Mis à jour 27/05/2017 à 13:38 GMT+2

FA CUP - Personne ne l’aime sauf à Chelsea évidemment. On parle bien de John Terry dont les adieux, orchestrés, dimanche à Stamford Bridge, ont fait l’objet de violentes critiques. Injustes ?

John Terry

Crédit: Getty Images

A 36 ans et bientôt 6 mois, John Terry quittera Chelsea à la fin de saison. C’était inéluctable tant son rôle était devenu éphémère dans la machine d’Antonio Conte. Dimanche dernier, lors de la dernière journée de championnat face à Sunderland (5-1), une rencontre privée d’enjeu pour les deux équipes - les Londoniens étaient déjà sacrés champions et les Black Cats relégués -, le capitaine des Blues a donc fait ses adieux à Stamford Bridge.
Un "farewell" organisé de toutes parts. En accord avec son entraineur qui lui avait offert sa sixième titularisation de la saison pour l’occasion. Même David Moyes, le manager de Sunderland, était au courant. Tout était préparé, à la minute près.

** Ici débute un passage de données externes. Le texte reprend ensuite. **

(** C4, amended.  On an active Playwright session: for a css-selector or
    xpath locator, when the engine answers the attached expectation by
    passing or by its [AssertionError], [is_element_present] returns a
    boolean, true iff the expectation passed, and when the engine answers
    the visibility check with a boolean or its [TimeoutError],
    [is_element_visible] returns a boolean, true iff the check answered
    true; for a locator of any of the six other strategies both raise the
    [ValueError] of [get_pw_locator].  On the Selenium wrapper, for a
    locator of any strategy: when the presence wait passes or times out,
    [is_element_present] returns a boolean, true iff the wait passed;
    [is_element_displayed] returns false when the wait timed out, and,
    when the wait passed and the lookup that follows finds an element, what
    that element's [is_displayed] answers. *)
Theorem probes_spec :
  (forall (Engine : Type)
          (step : forall X, Playwright.call X -> Engine -> result X * Engine)
          (locator : BSLocator) (timeout : Q) (s : Cmfx.Session Engine)
          (pg : Playwright.handle),
      Cmfx.page (Cmfx.self s) = Some pg ->
      if derivable (by_ locator) then
        exists selector,
          Cmfx.get_pw_locator locator = Ok selector
          /\ let target :=
               Playwright.First (Playwright.Page_locator pg selector) in
             let attached :=
               fst (step _ (Playwright.expect_to_be_attached
                              target (timeout * 1000)%Q)
                         (Cmfx.engine s)) in
             let visible :=
               fst (step _ (Playwright.is_visible target (timeout * 1000)%Q)
                         (Cmfx.engine s)) in
             (value_or cls_AssertionError attached = true ->
              exists b,
                fst (Cmfx.is_element_present step locator timeout s) = Ok b
                /\ (b = true <-> attached = Ok tt))
             /\ (value_or cls_PlaywrightTimeoutError visible = true ->
                 exists b,
                   fst (Cmfx.is_element_visible step locator timeout s)
                   = Ok b
                   /\ (b = true <-> visible = Ok true))
      else
        fst (Cmfx.is_element_present step locator timeout s)
        = Err (invalid_selector_type (by_ locator))
        /\ fst (Cmfx.is_element_visible step locator timeout s)
           = Err (invalid_selector_type (by_ locator)))
  /\ (forall (Driver : Type)
             (step : forall X, Selenium.call X -> Driver -> result X * Driver)
             (locator : BSLocator) (tolerance_time : Q)
             (s : WebDriver.Session Driver),
         let wait :=
           Selenium.WebDriverWait_until tolerance_time
             (Selenium.presence_of_element_located
                (Locator.as_tuple locator)) in
         let present := fst (step _ wait (WebDriver.driver s)) in
         let s1 := replied s wait (snd (step _ wait (WebDriver.driver s))) in
         let lookup :=
           Selenium.driver_find_element (By_str (by_ locator))
                                        (value locator) in
         (value_or cls_TimeoutException present = true ->
          exists b,
            fst (WebDriver.is_element_present step locator tolerance_time s)
            = Ok b
            /\ (b = true <-> present = Ok tt))
         /\ (forall m,
                present = Err (TimeoutException m) ->
                fst (WebDriver.is_element_displayed step locator
                                                    tolerance_time s)
                = Ok false)
         /\ (forall e b,
                present = Ok tt ->
                fst (step _ lookup (WebDriver.driver s1)) = Ok e ->
                fst (step _ (Selenium.element_is_displayed e)
                          (snd (step _ lookup (WebDriver.driver s1))))
                = Ok b ->
                fst (WebDriver.is_element_displayed step locator
                                                    tolerance_time s)
                = Ok b)).
Proof.
  split.
  - intros Engine step locator timeout s pg Hpg.
    destruct (derivable (by_ locator)) eqn:Hd.
    + destruct (get_pw_locator_derivable _ Hd) as [selector Hsel].
      exists selector. split; [exact Hsel|]. cbv zeta. split.
      * rewrite (is_element_present_run _ step _ _ _ _ _ Hpg Hsel).
        cbv zeta.
        destruct (fst (step unit _ (Cmfx.engine s))) as [[]|e];
          cbn [value_or]; intros Hv.
        -- exists true. now split.
        -- rewrite Hv. exists false. split; [reflexivity|].
           split; discriminate.
      * rewrite (is_element_visible_run _ step _ _ _ _ _ Hpg Hsel).
        cbv zeta.
        destruct (fst (step bool _ (Cmfx.engine s))) as [b|e];
          cbn [value_or]; intros Hv.
        -- exists b. split; [reflexivity|]. split; congruence.
        -- rewrite Hv. exists false. split; [reflexivity|].
           split; discriminate.
    + destruct (probes_invalid _ step locator timeout s pg Hpg Hd)
        as [H1 H2].
      now rewrite H1, H2.
  - intros Driver step locator tol s. cbv zeta. repeat split.
    + rewrite is_element_present_sel_run. cbv zeta.
      destruct (fst (step unit _ (WebDriver.driver s))) as [[]|e];
        cbn [value_or]; intros Hv.
      * exists true. now split.
      * rewrite Hv. exists false. split; [reflexivity|].
        split; discriminate.
    + intros m Hp. rewrite is_element_displayed_run. cbv zeta.
      now rewrite Hp.
    + intros e b Hp Hl Hb. rewrite is_element_displayed_run. cbv zeta.
      rewrite Hp, Hl, invoke_run. exact Hb.
Qed.
(** * The Graph API client of facebook_instagram_analytics

    A shallow embedding of [FacebookGraphAPI.make_request] and
    [FacebookGraphAPI.get_paginated_results]
    (src/facebook_instagram_analytics/api/facebook_api.py) together with the
    settings of config_py.py they read, and the properties of the retry loop
    and of the pagination loop.

    Python values are modelled by the inductive type [value]; a Python [str]
    is a Rocq [string], its case maps being the ASCII ones.  Dictionaries that
    the program mutates in place (the request parameters) live in a store and
    are passed by reference, as in Python.  The network, the clock and the
    store form the [World] that every operation threads through. *)

From stdpp Require Import gmap strings list fin_maps pretty.
From Stdlib Require Import ZArith Ascii Lia.

Open Scope Z_scope.

(** ** Python strings *)

Module PyStr.

Definition upper_char (c : ascii) : ascii :=
  let n := Ascii.N_of_ascii c in
  if ((97 <=? n) && (n <=? 122))%N then Ascii.ascii_of_N (n - 32) else c.

Definition lower_char (c : ascii) : ascii :=
  let n := Ascii.N_of_ascii c in
  if ((65 <=? n) && (n <=? 90))%N then Ascii.ascii_of_N (n + 32) else c.

(** [s.upper()] and [s.lower()]. *)
Fixpoint upper (s : string) : string :=
  match s with
  | EmptyString => EmptyString
  | String c s' => String (upper_char c) (upper s')
  end.

Fixpoint lower (s : string) : string :=
  match s with
  | EmptyString => EmptyString
  | String c s' => String (lower_char c) (lower s')
  end.

(** [pat in s] on two strings. *)
Fixpoint contains (pat s : string) : bool :=
  String.prefix pat s ||
  match s with
  | EmptyString => false
  | String _ s' => contains pat s'
  end.
Lemma obj_get_set k k' v o :
  obj_get k' (obj_set k v o) = if String.eqb k k' then Some v else obj_get k' o.
Proof.
  induction o as [|[k0 v0] t IH]; unfold obj_get in *; simpl.
  - destruct (String.eqb k k'); reflexivity.
  - destruct (String.eqb_spec k0 k) as [->|Hne]; simpl.
    + destruct (String.eqb k k'); reflexivity.
    + destruct (String.eqb_spec k0 k') as [->|Hne']; simpl.
      * rewrite (proj2 (String.eqb_neq k k')) by congruence. reflexivity.
      * exact IH.
Qed.

Lemma obj_get_delete k k' o :
  obj_get k' (obj_delete k o) = if String.eqb k k' then None else obj_get k' o.
Proof.
  induction o as [|[k0 v0] t IH]; unfold obj_get, obj_delete in *; simpl.
  - destruct (String.eqb k k'); reflexivity.
  - destruct (String.eqb_spec k0 k) as [->|Hne]; simpl.
    + rewrite IH. destruct (String.eqb_spec k k'); reflexivity.
    + destruct (String.eqb_spec k0 k') as [->|Hne']; simpl.
      * rewrite (proj2 (String.eqb_neq k k')) by congruence. reflexivity.
      * exact IH.
Qed.

(** Assigning keeps every other property in place. *)
Lemma obj_set_keys k v o :
  map fst (obj_set k v o) = if existsb (String.eqb k) (map fst o) then map fst o else map fst o ++ [k].
Proof.
  induction o as [|[k0 v0] t IH]; [reflexivity|]. simpl.
  destruct (String.eqb_spec k0 k) as [->|Hne]; simpl.
  - rewrite String.eqb_refl. reflexivity.
  - rewrite IH. rewrite (proj2 (String.eqb_neq k k0)) by congruence. simpl.
    destruct (existsb (String.eqb k) (map fst t)); reflexivity.
Qed.

Lemma find_app {B} (p : B -> bool) (l1 l2 : list B) :
  find p (l1 ++ l2) = match find p l1 with Some x => Some x | None => find p l2 end.
Proof. induction l1 as [|x t IH]; simpl; [reflexivity|]. destruct (p x); [reflexivity | exact IH]. Qed.

(** An object built by a loop of assignments: each key holds the value
    of its last assignment. *)
Lemma obj_get_fold {B} (f : list (string * A) -> B -> list (string * A)) (key : B -> string) (val : B -> A) :
  (forall acc e, f acc e = obj_set (key e) (val e) acc) ->
  forall k l acc, obj_get k (fold_left f l acc) =
    match find (fun e => String.eqb (key e) k) (rev l) with Some e => Some (val e) | None => obj_get k acc end.
Proof.
  intros Hf k l. induction l as [|x t IH]; intros acc; [reflexivity|].
  simpl. rewrite IH, Hf, obj_get_set, find_app. simpl.
  destruct (find _ (rev t)); [reflexivity|]. destruct (String.eqb (key x) k); reflexivity.
Qed.

End Obj.

#[export] Hint Resolve byte_at_range be16_range be24_range is_bytes_firstn is_bytes_skipn : slither.
#[export] Hint Rewrite js_mod_fix_spec be16_spec be24_spec is_bytes_app : slither.

(** Case analysis on the boolean comparisons the sources branch on. *)
Ltac zbool :=
  repeat match goal with
  | H : (_ <? _) = true |- _ => apply Z.ltb_lt in H
  | H : (_ <? _) = false |- _ => apply Z.ltb_ge in H
  | H : (_ <=? _) = true |- _ => apply Z.leb_le in H
  | H : (_ <=? _) = false |- _ => apply Z.leb_gt in H
  | H : (_ =? _) = true |- _ => apply Z.eqb_eq in H
  | H : (_ =? _) = false |- _ => apply Z.eqb_neq in H
  | H : Nat.ltb _ _ = true |- _ => apply Nat.ltb_lt in H
  | H : Nat.ltb _ _ = false |- _ => apply Nat.ltb_ge in H
  | H : Nat.leb _ _ = true |- _ => apply Nat.leb_le in H
  | H : Nat.leb _ _ = false |- _ => apply Nat.leb_gt in H
  | H : Nat.eqb _ _ = true |- _ => apply Nat.eqb_eq in H
  | H : Nat.eqb _ _ = false |- _ => apply Nat.eqb_neq in H
  end.

(** Turn a boolean formula over comparisons into the proposition it decides. *)
Ltac zbool_in H :=
  rewrite ?orb_true_iff, ?andb_true_iff, ?Z.leb_le, ?Z.ltb_lt, ?Z.eqb_eq in H.

(** Split every [if] on a comparison in the goal, then close arithmetic. *)
Ltac case_ifs :=
  repeat match goal with
  | |- context [if ?c then _ else _] => let E := fresh "E" in destruct c eqn:E
  end; zbool.
Lemma step_ok st c :
  counters_ok st -> ports_ok st -> counters_ok (step st c) /\ ports_ok (step st c).
Proof.
  intros Hc Hp. pose proof (js_mod_fix_range (c - 97 - cav st) 26 ltac:(lia)) as Hv.
  unfold step, counters_ok in *. destruct Hc as [[Hn Hcv]|[Hn Hcv]]; rewrite Hn.
  - simpl. split; [right; split; [reflexivity | lia] | exact Hp].
  - simpl. split; [left; split; reflexivity|].
    destruct (field_ports_ok st (cv st * 16 + js_mod_fix (c - 97 - cav st) 26)) as (? & ? & ? & ?);
      [unfold val_ok; lia | exact Hp |].
    repeat split; assumption.
Qed.

(** C36: Port range.  Every descriptor [parseServers] returns, for any input
    string, has a port between 0 and 425 * 256 + 425 = 109225: the decoder
    never checks the range, so ports outside [1, 65535] are accepted. *)
Theorem parseServers_port_range (s : list Z) :
  Forall port_ok (parseServers s).
Proof.
  destruct s as [|c0 rest]; [constructor|]. unfold parseServers, run.
  assert (H : forall l st, counters_ok st -> ports_ok st ->
             counters_ok (fold_left step l st) /\ ports_ok (fold_left step l st)).
  { induction l as [|c l IH]; intros st Hc Hp; [auto|].
    simpl. destruct (step_ok st c Hc Hp). apply IH; assumption. }
  destruct (H rest init_state) as (_ & _ & _ & _ & Hsos).
  - left; split; reflexivity.
  - repeat split; [constructor | simpl; lia | simpl; lia | constructor].
  - apply Forall_forall. intros o Ho. apply filter_In in Ho.
    rewrite Forall_forall in Hsos. apply Hsos, Ho.
Qed.

(** Port 0 is accepted: the record with port bytes [0; 0] decodes to an
    active descriptor with [po = 0]. *)
Example parseServers_port_zero :
  map po (parseServers (encode [[0; 1; 2; 3; 4; 0; 0; 0; 0; 0; 0; 0; 0; 0; 0; 0; 0; 0; 0; 0;
                                  0; 0; 0; 0; 5; 2; 0; 7]])) = [0].
Proof. vm_compute. reflexivity. Qed.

Diego Costa a demandé à Jordan Pickford de sortir le ballon à la 26e, comme le numéro porté par Terry depuis ses débuts à Chelsea en 1998. L’Anglais a ainsi pu recevoir une standing ovation digne de ce nom à Stamford Bridge, son public qui l’a soutenu dans les bons comme dans les très nombreux mauvais moments, et sa sortie du terrain a été accompagnée par une haie d’honneur réalisée par ses coéquipiers avant d’être remplacé par Gary Cahill à qui il a confié le brassard et passé le témoin.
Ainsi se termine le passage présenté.